Now let’s look at what Marlo Lewis brought to our attention at globalwarming.org. He writes:
Seeing is believing, but things are not always what they seem. Skeptical Science, a Web site devoted to “debunking” global warming skepticism, asserts that Spencer’s claim about recent warming being only 50% of what the model consensus projects is “flat-out ridiculously wrong” (original emphasis). Observed warming has been “spot on consistent with climate model projections,” Skeptical Science contends. The evidence, supposedly, is in the graph below (click on it to activate the presentation if it doesn’t animate).

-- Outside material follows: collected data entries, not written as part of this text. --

(* ===== verification/EffectChain.v ===== *)
(** The audit of remote-write effects: the hash chain a runner keeps on disk
    ([runner/effect_audit.py]) and its verification at the centre
    ([gateway/effect_ingest.py]).

    A directory holds the head of the chain and one file per record that was not
    forwarded.  An append writes the record and then the head; a crash may come
    between the two. *)

From S2P Require Import Prelude Json GatewayQueue WireText.

Definition GENESIS_PREV_HASH : string :=
  "0000000000000000000000000000000000000000000000000000000000000000".

Inductive EffectPhase := INTENT | OUTCOME.
#[export] Instance EffectPhase_eq_dec : EqDecision EffectPhase.
Proof. solve_decision. Defined.

Definition phase_value (p : EffectPhase) : string := match p with INTENT => "intent" | OUTCOME => "outcome" end.

Record EffectAuditRecord := {
  er_runner_id : string;
  er_seq : Z;
  er_phase : EffectPhase;
  er_command_id : string;
  er_op_id : string;
  er_params_hash : string;
  er_signature : option string;
  er_target_scope : string;
  er_outcome : option string;
  er_recorded_at : string;
  er_prev_hash : string;
  er_record_hash : string;
}.
#[export] Instance EffectAuditRecord_eq_dec : EqDecision EffectAuditRecord.
Proof. solve_decision. Defined.

Definition opt_str (o : option string) : json := match o with Some s => JStr s | None => JNull end.

Definition record_body (r : EffectAuditRecord) : json :=
  JDict [("runner_id", JStr (er_runner_id r)); ("seq", JInt (er_seq r)); ("phase", JStr (phase_value (er_phase r)));
         ("command_id", JStr (er_command_id r)); ("op_id", JStr (er_op_id r));
         ("params_hash", JStr (er_params_hash r)); ("signature", opt_str (er_signature r));
         ("target_scope", JStr (er_target_scope r)); ("outcome", opt_str (er_outcome r));
         ("recorded_at", JStr (er_recorded_at r))].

Figure explanation: This animation compares the observed global temperature change since 1990 (black curve) to projections of global temperature change from the first four Intergovernmental Panel on Climate Change (IPCC) reports (red, pink, orange, green) and from various “climate contrarians” (blue, purple, green, gray dashed). The observations are given by the average of 3 primary global temperature datasets (NASA GISS, NOAA NCDC, and HadCRUT4). All of the IPCC projections have proven to be quite accurate, suggesting high reliability. The contrarian projections all underestimate the global warming substantially, and in fact they erroneously predict global cooling and are quite unreliable.
So who’s right: Spencer and Christy or Skeptical Science (SS)? The SS graph and commentary are misleading in two ways.
The period covered in the SS graph is a decade shorter than that covered by the Spencer-Christy graph and looks suspiciously like cherry-picking. By starting their graph in 1990, SS can use the Mt. Pinatubo-induced cold period of 1992-93 to tilt the trend to be more positive. The Spencer-Christy graph begins at the start of the satellite record — 1979 — providing a longer and more representative period.
More importantly, SS uses global surface temperature datasets, which do not accurately represent heat content in the bulk atmosphere. In contrast, Spencer and Christy use temperature data from the tropical troposphere — the place where the models project the strongest, least ambiguous, greenhouse warming signal.
As Christy explained in testimony last August, the popular surface datasets often touted as evidence of model validity are not reliable indicators of the greenhouse effect. Land use changes (urbanization, farming, deforestation) “disrupt the normal formation of the shallow, surface layer of cooler air during the night when TMin [daily low temperature] is measured.” Over time, TMin gets warmer, producing a trend easily mistaken for a global atmospheric phenomenon.